Author Topic: lightning + great opportunity = dud  (Read 4447 times)

0 Members and 1 Guest are viewing this topic.

Offline 5DandMe

  • Senior Member
  • ****
  • Posts: 382
lightning + great opportunity = dud
« on: April 04, 2006, 10:44:53 AM »
hi guys/girls,
i had a great opportunity this evening with an electricial storm that passed through my area. It had some of the best fork lightning i have ever seen, so i grabbed 5D and set myself up to confront this beauty of nature. It soon became aware that i had no idea what to set the camera to. The storm was pretty much on top of me with lightning striking all arround. One particular strike i nailed spot on with the strike and me pressing the button.....all i get for the shot was a very very bright sky and a photo of the house beside me. Can anyone help with some pointers for capturing lightning ......camera settings would be even better.

many thanks
Brett 
If I pushed a copy of myself off a cliff because he was swearing could I be charged with making an obscene clone fall?

Offline fnugry

  • Regular Member
  • ***
  • Posts: 120
Re: lightning + great opportunity = dud
« Reply #1 on: April 04, 2006, 12:27:18 PM »
I've managed to produce a couple of acceptable lightning pictures using the following technique:

First, you you need a tripod and a spot with no interfering light, like that of street lights, houses and like. Take a picture of the scene with no lightning in it to use as a background layer, then set camera to long exposure with low ISO and keep shooting until you catch a lightning. Exposure time will depend on the amount of "normal" light in the scene: use shorter exposures for lighter scenes and longer for night shots. I've used 15 sec  at ISO100 for night shots with a bit of star/moonlight in the scene. Once you managed to catch some lightnings, use your favorite image processing app to combine "clean" background with the lightning shots. You may as well place several lightnings in the same pacture for more dramatic effect.  Good luck
D5D, Sony 50mm F1.4, Sigma 12-24mm, Sony 24-70mm F2.8

Ronin

  • Guest
Re: lightning + great opportunity = dud
« Reply #2 on: April 05, 2006, 09:35:50 AM »
Try a wide angle lens (so you have a biggest area of Sky covered) and a 30 second exposure. It will be very hit and miss but as soon as one shot is finished take another then another. Your batteries will go flat quick.
« Last Edit: April 05, 2006, 09:38:29 AM by Ronin »

Ronin

  • Guest
Re: lightning + great opportunity = dud
« Reply #3 on: April 06, 2006, 01:54:19 PM »
I just saw a documentary on Germany TV about a "Pro lightning photographer" that uses a 20 year old Minolta. He chases storms and shoots about 5000 shots per year  and said that only 1 in a thousand shots are good enough. Guess he has high standards.

johnportsmouth

  • Guest
Re: lightning + great opportunity = dud
« Reply #4 on: April 13, 2006, 06:21:42 PM »
I have ahd some success with film cameras and the Bulb setting. Just leave the camera on the longest exposure poss though rem to aim at a dark area of sky then once u have some shots use them in other pics. Other way is to take some night pics of area on same night u live with normal exposures then aim into dark sky and get the lightning then photoshop or something similar and cut and paste and overlay nad hey presto.

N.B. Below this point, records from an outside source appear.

(* ===== verification/RaftAppend.v ===== *)
(** * Growing the log of a Raft replica

    [LogAppend], [ClientRequestInternal], [MaybeBecomeLeader] and the loop of
    [HandleAppendRequest]: the log changes only beyond the promised index,
    and the memberships and the leader's followers keep up with it. *)
From stdpp Require Import prelude gmap sorting.
From S2P Require Import Prelude Errors Containers Util RaftTypes RaftLog PeerId Membership Merkle Raft RaftInv RaftStep.

Section append.
Context {T L : Type} `{!EqDecision L, !Countable L} {MO : MerkleOps T L} {MS : MerkleSpec T L}.
Context {RP : RaftPlatform} {RPL : RaftPlatformLaws}.
Notation Raft := (Raft T L).
Implicit Types r : Raft.

(** Only the log beyond the promise, the memberships and the followers of a
    leader change. *)
Record grown r r' : Prop := {
  gr_side : side r' = side r;
  gr_core : core_inv r';
  gr_oldest : oldest_stored_idx_ (log_ r) <= oldest_stored_idx_ (log_ r');
  gr_log : forall idx, oldest_stored_idx_ (log_ r') <= idx <= promise_idx_ r ->
             log_at (log_ r') idx = log_at (log_ r) idx }.

Lemma grown_refl r : core_inv r -> grown r r.
Proof. by split. Qed.

Lemma grown_trans r1 r2 r3 : grown r1 r2 -> grown r2 r3 -> grown r1 r3.
Proof.
  intros [A1 A2 A3 A4] [B1 B2 B3 B4]. split; [congruence|done|lia|].
  intros idx Hi. assert (promise_idx_ r2 = promise_idx_ r1) as E by (side_eqs A1; done).
  rewrite B4, A4 by lia. done.
Qed.

Lemma grown_step r r' : grown r r' -> step r r'.
Proof.
  intros [A1 A2 A3 A4]. side_eqs A1. split; try done; try lia; try congruence.
Qed.
Lemma voters_keys_NoDup : NoDup (voters r).*1.
Proof.
  destruct leader_facts as [_ [F1 _ _]]. unfold voters. rewrite filter_keys.
  apply NoDup_ListNoDup, List.NoDup_filter, NoDup_ListNoDup. by apply set_ok_NoDup.
Qed.

Lemma voters_keys p : p ∈ (voters r).*1 <-> p ∈ voting_replicas_ (membership r) /\ p <> me_ r.
Proof.
  destruct leader_facts as [_ [F1 F2 _]]. unfold voters.
  rewrite filter_keys, list_elem_of_In, filter_In, <- list_elem_of_In, F2, set_count_spec.
  pose proof (mem_subset _ (mg_ok _ membership_is_good) p). tauto.
Qed.

(** With this replica, the voters are all accounted for. *)
Lemma voters_length : Zlen (voters r) + 1 = Zlen (voting_replicas_ (membership r)).
Proof.
  assert (me_ r :: (voters r).*1 ≡ₚ voting_replicas_ (membership r)) as Hp.
  { apply NoDup_Permutation.
    - constructor; [rewrite voters_keys; tauto|apply voters_keys_NoDup].
    - apply set_ok_NoDup, mem_voting_ok, membership_is_good.
    - intros p. rewrite elem_of_cons, voters_keys. destruct leader_facts as [Hme _].
      destruct (decide (p = me_ r)) as [->|]; tauto. }
  apply Permutation_length in Hp. simpl in Hp. rewrite length_fmap in Hp. unfold Zlen. lia.
Qed.
(** * Events of a Raft replica

    A replica is driven by a sequence of events, the calls of its public
    operations.  Every event on a state that satisfies the invariant
    succeeds and keeps it, whatever the peers send, as long as the arguments
    are in range ([event_ok]). *)

Inductive Event :=
  | EvReceive (msg : RaftMessage) (from : PeerID)
  | EvTimerTick
  | EvResetPeer (id : PeerID)
  | EvReconfigure (config : RaftConfig)
  | EvRelinquishLeadership
  | EvLogRequest (log : LogEntry)
  | EvTakeCommittedLog
  | EvSendableMessages.

Section events.
Context {T L : Type} `{!EqDecision L, !Countable L} {MO : MerkleOps T L} {MS : MerkleSpec T L}.
Context {RP : RaftPlatform}.
Notation Raft := (Raft T L).
Implicit Types r : Raft.

Definition handle r (ev : Event) : option Raft :=
  match ev with
  | EvReceive msg from => Receive r msg from
  | EvTimerTick => TimerTick r
  | EvResetPeer id => ResetPeer r id
  | EvReconfigure config => Some (Reconfigure r config)
  | EvRelinquishLeadership => RelinquishLeadership r
  | EvLogRequest log => fst <$> LogRequest r log
  | EvTakeCommittedLog => fst <$> TakeCommittedLog r
  | EvSendableMessages => Some (SendableMessages r).1
  end.

Fixpoint run r (evs : list Event) : option Raft :=
  match evs with
  | [] => Some r
  | ev :: evs => r ← handle r ev; run r evs
  end.

(** Arguments in range: messages decoded from protobuf, from other replicas;
    indices and terms that have not used up 64 bits. *)
Definition event_ok r (ev : Event) : Prop :=
  match ev with
  | EvReceive msg from =>
      message_wf msg /\ from <> me_ r /\ current_term_ r < 2 ^ 64 - 2 /\ msg_term msg < 2 ^ 64 - 2 /\
      last_idx (log_ r) + msg_entries msg + 2 < 2 ^ 64
  | EvTimerTick => current_term_ r < 2 ^ 64 - 2 /\ last_idx (log_ r) + 2 < 2 ^ 64
  | EvResetPeer id => id <> me_ r
  | EvReconfigure config => 0 < election_ticks config < 2 ^ 32
  | EvRelinquishLeadership => last_idx (log_ r) + 3 < 2 ^ 64
  | EvLogRequest log => request_wf log /\ is_u64 (entry_term log) /\ last_idx (log_ r) + 3 < 2 ^ 64
  | EvTakeCommittedLog | EvSendableMessages => True
  end.

Fixpoint run_ok r (evs : list Event) : Prop :=
  match evs with
  | [] => True
  | ev :: evs => event_ok r ev /\ forall r', handle r ev = Some r' -> run_ok r' evs
  end.

(** What no event takes back. *)
Record durable r r' : Prop := {
  du_me : me_ r' = me_ r;
  du_super : super_majority_ r' = super_majority_ r;
  du_term : current_term_ r <= current_term_ r';
  du_vote : current_term_ r' = current_term_ r ->
              forall v, voted_for_ r = Some v -> voted_for_ r' = Some v;
  du_applied : last_applied_ r <= last_applied_ r';
  du_commit : commit_idx_ r <= commit_idx_ r';
  du_promise : promise_idx_ r <= promise_idx_ r';
  du_oldest : oldest_stored_idx_ (log_ r) <= oldest_stored_idx_ (log_ r');
  du_log : forall idx, oldest_stored_idx_ (log_ r') <= idx <= promise_idx_ r ->
             log_at (log_ r') idx = log_at (log_ r) idx;
  du_leaves : commit_leaf_ r' = commit_leaf_ r /\ promise_leaf_ r' = promise_leaf_ r;
  du_tree : forall l, l <> commit_leaf_ r -> l <> promise_leaf_ r ->
              tree_view (merkle_ r') !! l = tree_view (merkle_ r) !! l }.

Lemma durable_refl r : durable r r.
Proof. by split. Qed.

Lemma durable_trans r1 r2 r3 : durable r1 r2 -> durable r2 r3 -> durable r1 r3.
Proof.
  intros [A1 A0 A2 A3 A4 A5 A6 A7 A8 A9 A10] [B1 B0 B2 B3 B4 B5 B6 B7 B8 B9 B10].
  split; try congruence; try lia.
  - intros Ht v Hv. apply B3; [lia|]. apply A3; [lia|done].
  - intros idx Hi. rewrite B8, A8 by lia. done.
  - intuition congruence.
  - intros l H1 H2. destruct A9 as [A9 A9']. rewrite B10, A10; congruence.
Qed.
End events.
(* ===== verification/RaftExamples.v ===== *)
(** * Concrete Raft replicas

    A group of one and a follower in a group of three, over the concrete
    Merkle tree and stand-ins for SipHash and HMAC; the examples of the
    properties run on them. *)
From stdpp Require Import prelude gmap sorting.
From S2P Require Import Prelude Errors Containers Util RaftTypes RaftLog PeerId Membership Merkle MerkleProofs MerkleProps Raft RaftInv RaftStep RaftAppend RaftReceive RaftPublic.

#[export] Existing Instance toy_sip.
#[export] Existing Instance toy_platform.
#[export] Existing Instance toy_platform_laws.

Notation ExRaft := (Raft Tree nat).

Definition ex_config : RaftConfig :=
  {| election_ticks := 10; heartbeat_ticks := 3; replication_chunk_bytes := 1000;
     replica_voting_timeout_ticks := 20; replica_membership_timeout_ticks := 30;
     log_max_bytes := 1000000; replication_pipeline := 4 |}.
Definition ex_three : Membership :=
  {| all_replicas_ := [example_peer 1; example_peer 2; example_peer 3];
     voting_replicas_ := [example_peer 1; example_peer 2; example_peer 3] |}.
Definition ex_data (d : bytes) : LogEntry :=
  {| entry_term := 0; entry_inner := kData d; hash_chain := [] |}.

(** The replica of a group of one, and a replica of a group of three. *)
Definition ex_sole : option ExRaft :=
  Raft_new 7 (example_peer 1) Tree_new (First (example_peer 1)) (Log_new 100000) ex_config false 0.
Definition ex_follower : option ExRaft :=
  Raft_new 7 (example_peer 1) Tree_new ex_three (Log_new 100000) ex_config false 0.

Lemma Log_new_chain m : chain_ok (Log_new m).
Proof. split; [done|]. intros i e0 e. unfold log_at. simpl. by destruct (i <? 1). Qed.

Lemma ex_first_good p : length p = 32%nat -> membership_good (First p).
Proof. intros Hp. split; [by apply First_ok|done|done]. Qed.

Lemma ex_three_good : membership_good ex_three.
Proof.
  split; [|done|done]. split; simpl; [repeat constructor..|done|repeat constructor].
Qed.

Lemma ex_new_wf me mem :
  membership_good mem -> (voting_replicas_ mem = [me] -> all_replicas_ mem = [me]) ->
  new_wf me Tree_new mem (Log_new 100000) ex_config false 0.
Proof.
  intros Hm Hs. split; [apply Tree_new_ok|done|apply Log_new_ok|constructor|apply Log_new_chain|done|by right|done..].
Qed.

Lemma ex_sole_inv : exists r, ex_sole = Some r /\ inv r.
Proof.
  destruct (Raft_new_spec 7 (example_peer 1) Tree_new (First (example_peer 1)) (Log_new 100000)
    ex_config false 0) as (r & Heq & Hi & _); [|eauto].
  by apply ex_new_wf; [apply ex_first_good|].
Qed.

Lemma ex_follower_inv : exists r, ex_follower = Some r /\ inv r.
Proof.
  destruct (Raft_new_spec 7 (example_peer 1) Tree_new ex_three (Log_new 100000)
    ex_config false 0) as (r & Heq & Hi & _); [|eauto].
  by apply ex_new_wf; [apply ex_three_good|].
Qed.

(** The sole replica logs two entries and applies one. *)
Definition ex_events : list Event :=
  [EvTimerTick; EvLogRequest (ex_data [1; 2; 3]); EvLogRequest (ex_data [4]); EvTakeCommittedLog;
   EvSendableMessages].

Lemma ex_run_ok r : ex_sole = Some r -> run_ok r ex_events.
Proof.
  intros Heq. vm_compute in Heq. injection Heq as <-. unfold ex_events.
  repeat (cbn [run_ok]; split; [vm_compute; done|];
    let r' := fresh "r" in let H := fresh "H" in
    intros r' H; vm_compute in H; injection H as <-).
  done.
Qed.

Have to be honest though i use film camera for lightning myself when i have done it in past not a digital.

One thought of mine with electrical storms and the static produced could this damage ccd's in digital cams i doubt it but hey who knows especially if  ur outside.

Offline winjeel

  • Past Moderator
  • Friend of DynaxDigital
  • *****
  • Posts: 5413
  • Gender: Male
  • Gelight
    • japanesephotos
    • JapanesePhotos
    • JapanesePhotos.Asia
Re: lightning + great opportunity = dud
« Reply #5 on: April 17, 2006, 04:21:39 AM »
I remember reading about an photographer. This one guy is responsible for most of the lightning-over-a-nighttime-Sydney harbour bridge shots that were well-known a few years back (I have no recollection of his name). He said that he uses a tripod, remote, and just clicks away and hopes that he just happens to 'get one'. Shutter speed? Not sure.

I think the next thunder storm I'll set the little Sweet to Stutter priority and play around with it, and see what works.
JapanesePhotos.Asia; Some basic photographic how to's.
Sony the200, Minolta 28mm 2.8, 50mm 1.4, 70-300mm Gregarious, 100mm 2.8 macro.